# Problem statement
Would you write out, word for word, each line of the records below from the top through the one holding "Theorem parseInt_ignores_trailing_text (req_params_id"?

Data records

────────────────

(** X15: [parseInt] reads the number at the start of the path parameter
    and ignores what follows it: when the parameter yields an identifier,
    the parameter followed by any text that starts with a character that is
    neither a digit nor a letter yields the same identifier, and
    [PATCH /api/contact-submissions/:id] treats both requests alike. *)
Theorem parseInt_ignores_trailing_text (req_params_id rest status : string)
    (c : ascii) (id : Z) (assignedTo : option Z) (now : Z) (db : Database) :
  parseInt req_params_id = Int id →
  digit_value c = None →
  parseInt (req_params_id +:+ String c rest) = Int id ∧
  patch_api_contact_submissions (req_params_id +:+ String c rest) status
    assignedTo now db
  = patch_api_contact_submissions req_params_id status assignedTo now db.
Proof.
  intros Hid Hc.
  assert (parseInt (req_params_id +:+ String c rest) = Int id) as Hsame.
  { destruct (parseInt_head _ _ Hid) as (a & r & Hs1 & Ha).
    pose proof (skip_spaces_app _ (String c rest) _ _ Hs1 Ha) as Happ.
    change (String a (r +:+ String c rest))
      with (String a r +:+ String c rest) in Happ.
    assert (String a r ≠ EmptyString) as Hne by done.
    rewrite <- Hs1 in Happ, Hne. clear Hs1 Ha.
    revert Hid. unfold parseInt. rewrite Happ. clear Happ.
    generalize dependent (skip_spaces req_params_id). intros s1 Hne.
    rewrite sign_app by done.
    destruct (match s1 with
              | String "-" r => (true, r)
              | String "+" r => (false, r)
              | _ => (false, s1)
              end) as [neg s2].
    destruct (decide (s2 = EmptyString)) as [->|Hs2]; [done|].
    rewrite prefix_app by done.
    destruct (match s2 with
              | String "0" (String "x" r) => (16, r)
              | String "0" (String "X" r) => (16, r)
              | _ => (10, s2)
              end) as [radix s3].
    by rewrite parse_digits_stops. }
  split; [exact Hsame|].
  unfold patch_api_contact_submissions. by rewrite Hsame, Hid.
Qed.

(** ** Page views on the dashboard *)

(** X16: a page view accepted by [POST /api/analytics/pageview] is counted
    on its path: the stored row has the [path] of the request body, and
    when the store then holds page views on at most five distinct paths,
    [topPages] lists that path with the number of page views it had before
    plus one. *)
Theorem pageview_is_counted_on_its_path (pageViewColumns : Shape)
    (req_body : JObj) (now : Z) (db db' : Database)
    (res : Response (Body Z)) :
  post_api_analytics_pageview pageViewColumns req_body now db = (res, db') →
  statusCode res = 200 →
  ∃ p view,
    req_body !! "path" = Some (JStr p) ∧
    pageViews_rows db' = pageViews_rows db ++ [view] ∧
    pageViews.path view = p ∧
    ((length (remove_dups (pageViews.path <$> pageViews_rows db')) ≤ 5)%nat →
     ∃ d', getAnalyticsDashboard db' = Resolved d' ∧
           {| path := p;
              views := count (filter (λ r, pageViews.path r = p)
                                (pageViews_rows db)) + 1 |}
             ∈ topPages d').
Proof.
  intros Hpost Hcode.
  apply post_api_analytics_pageview_accepted in Hpost
    as (view & _ & Hpath & _ & ->); [|done].
  exists (pageViews.path view), view. split; [exact Hpath|]. simpl.
  split; [done|]. split; [done|]. intros Hfew.
  eexists. split; [reflexivity|]. simpl.
  set (rows' := pageViews_rows db ++ [view]) in *.
  set (ranking := orderBy (desc views)
                    (groupBy_count (pageViews.path <$> rows'))).
  assert (length ranking ≤ 5)%nat as Hshort.
  { unfold ranking. rewrite (orderBy_Permutation views).
    rewrite <- (length_fmap path), groupBy_count_paths. exact Hfew. }
  unfold limit. rewrite take_ge by exact Hshort.
  unfold ranking. rewrite elem_of_orderBy, elem_of_groupBy_count. simpl.
  split.
  - unfold rows'. rewrite fmap_app, elem_of_app. right. left.
  - unfold count, rows'. rewrite length_filter_fmap, filter_app, length_app.
    rewrite filter_cons_True by done. simpl. lia.
Qed.

(** ** Identifiers of the other tables *)

(** X17: in a store that satisfies the invariant, the identifier of a page
    view, client or project that a handler reports as created belongs to no
    row stored in that table before. *)
Theorem created_identifiers_are_fresh
    (clientSchema pageViewColumns projectColumns : Shape)
    (req_body : JObj) (now : Z) (db : Database) :
  wf_db db →
  (∀ res db' id,
     post_api_analytics_pageview pageViewColumns req_body now db = (res, db') →
     body res = Ok id → id ∉ pageViews.id <$> pageViews_rows db) ∧
  (∀ res db' client,
     post_api_client clientSchema req_body db = (res, db') →
     body res = Ok client →
     client ∈ clients_rows db' ∧
     clients.id client ∉ clients.id <$> clients_rows db) ∧
  (∀ res db' project,
     post_api_client_projects projectColumns req_body db = (res, db') →
     body res = Ok project →
     project ∈ projects_rows db' ∧
     projects.id project ∉ projects.id <$> projects_rows db).
Proof.
  intros Hwf. split; [|split].
  - intros res db' id Hpost Hbody.
    assert (statusCode res = 200) as Hcode.
    { revert Hpost Hbody. unfold post_api_analytics_pageview.
      by_parse_cases (insertPageViewSchema pageViewColumns) req_body;
        [|by intros [= <- <-]].
      destruct (createPageView _ now db) as [[pageView|e] db1] eqn:Hcreate;
        [by intros [= <- <-]|].
      apply createPageView_rejected in Hcreate as [_ [reason ->]].
      by intros [= <- <-]. }
    apply post_api_analytics_pageview_accepted in Hpost
      as (view & Hbody' & _ & Hid & _); [|done].
    rewrite Hbody in Hbody'. injection Hbody' as ->. rewrite Hid.
    intros Hin. apply list_elem_of_fmap in Hin as (r & Hr & Hin).
    pose proof (wf_pageViews_seq db Hwf r Hin). lia.
  - intros res db' client. unfold post_api_client.
    by_parse_cases clientSchema req_body; [|by intros [= <- <-]].
    intros [= <- <-] [= <-]. simpl. split.
    + apply elem_of_app. right. left.
    + intros Hin. apply list_elem_of_fmap in Hin as (r & Hr & Hin).
      pose proof (wf_clients_seq db Hwf r Hin). simpl in Hr. lia.
  - intros res db' project. unfold post_api_client_projects.
    by_parse_cases (insertProjectSchema projectColumns)
      (<["status" := JStr "planning"]> (<["clientId" := JNum 1]> req_body));
      [|by intros [= <- <-]].
    destruct (createProject _ db) as [[p|e] db1] eqn:Hcreate.
    2: { apply createProject_rejected in Hcreate as [_ [reason ->]].
         by intros [= <- <-]. }
    intros [= <- <-] [= <-].
    apply createProject_resolved in Hcreate as (_ & _ & Hid & ->). simpl.
    split.
    + apply elem_of_app. right. left.
    + rewrite Hid. intros Hin.
      apply list_elem_of_fmap in Hin as (r & Hr & Hin).
      pose proof (wf_projects_seq db Hwf r Hin). lia.
Qed.

(** ** An update and the listing *)

(** X18: the submission that [PATCH /api/contact-submissions/:id] returns
    has the identifier of the path, the [status] of the request and the
    current time as [updatedAt], and [GET /api/contact-submissions] serves
    it from then on. *)
Theorem patched_submission_is_listed (req_params_id status : string)
    (assignedTo : option Z) (now : Z) (db db' : Database)
    (res : Response (Body (option ContactSubmission)))
    (submission : ContactSubmission) :
  patch_api_contact_submissions req_params_id status assignedTo now db
  = (res, db') →
  body res = Ok (Some submission) →
  parseInt req_params_id = Int (contactSubmissions.id submission) ∧
  contactSubmissions.status submission = status ∧
  contactSubmissions.updatedAt submission = now ∧
  ∃ submissions,
    get_api_contact_submissions db' = res_json (Json submissions) ∧
    submission ∈ submissions.
Proof.
  unfold patch_api_contact_submissions, updateContactSubmissionStatus.
  destruct (parseInt req_params_id) as [|i|];
    [by intros [= <- <-] | | by intros [= <- <-]].
  unfold update_where. intros [= <- <-] [= Hhead].
  apply head_Some_elem_of in Hhead.
  apply list_elem_of_fmap in Hhead as (r & -> & Hr).
  apply list_elem_of_filter in Hr as [Hid Hr]. simpl.
  split; [by rewrite Hid|]. split; [done|]. split; [done|].
  eexists. split; [reflexivity|]. simpl.
  apply elem_of_orderBy. apply list_elem_of_fmap.
  exists r. split; [|done]. by rewrite decide_True.
Qed.

(** * The further properties on the sample data *)

Lemma wf_sample_submissions_db : wf_db sample_submissions_db.
Proof.
  unfold sample_submissions_db.
  apply createContactSubmission_wf, createContactSubmission_wf, wf_empty_db.
Qed.

Lemma wf_sample_client_db : wf_db sample_client_db.
Proof. unfold sample_client_db. apply createClient_wf, wf_empty_db. Qed.

Lemma wf_sample_users : wf_users sample_users.
Proof.
  split.
  - compute_done.
  - apply Forall_forall. compute_done.
  - compute_done.
Qed.


Lemma store_invariant_on_sample :
  wf_db sample_submissions_db ∧
  wf_db (post_api_contact sample_contact_schema sample_contact_body 30
           sample_submissions_db).2 ∧
  wf_db (patch_api_contact_submissions "1" "closed" (Some 7) 30
           sample_submissions_db).2.
Proof.
  pose proof wf_sample_submissions_db as Hwf.
  destruct (handlers_keep_store_invariant sample_contact_schema [] [] []
              sample_contact_body 30 sample_submissions_db Hwf)
    as (Hcontact & _ & _ & _ & Hpatch).
  split; [exact Hwf|]. split; [exact Hcontact | apply Hpatch].
Defined.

────────────────

# Written reply
(** X15: [parseInt] reads the number at the start of the path parameter
    and ignores what follows it: when the parameter yields an identifier,
    the parameter followed by any text that starts with a character that is
    neither a digit nor a letter yields the same identifier, and
    [PATCH /api/contact-submissions/:id] treats both requests alike. *)
Theorem parseInt_ignores_trailing_text (req_params_id rest status : string)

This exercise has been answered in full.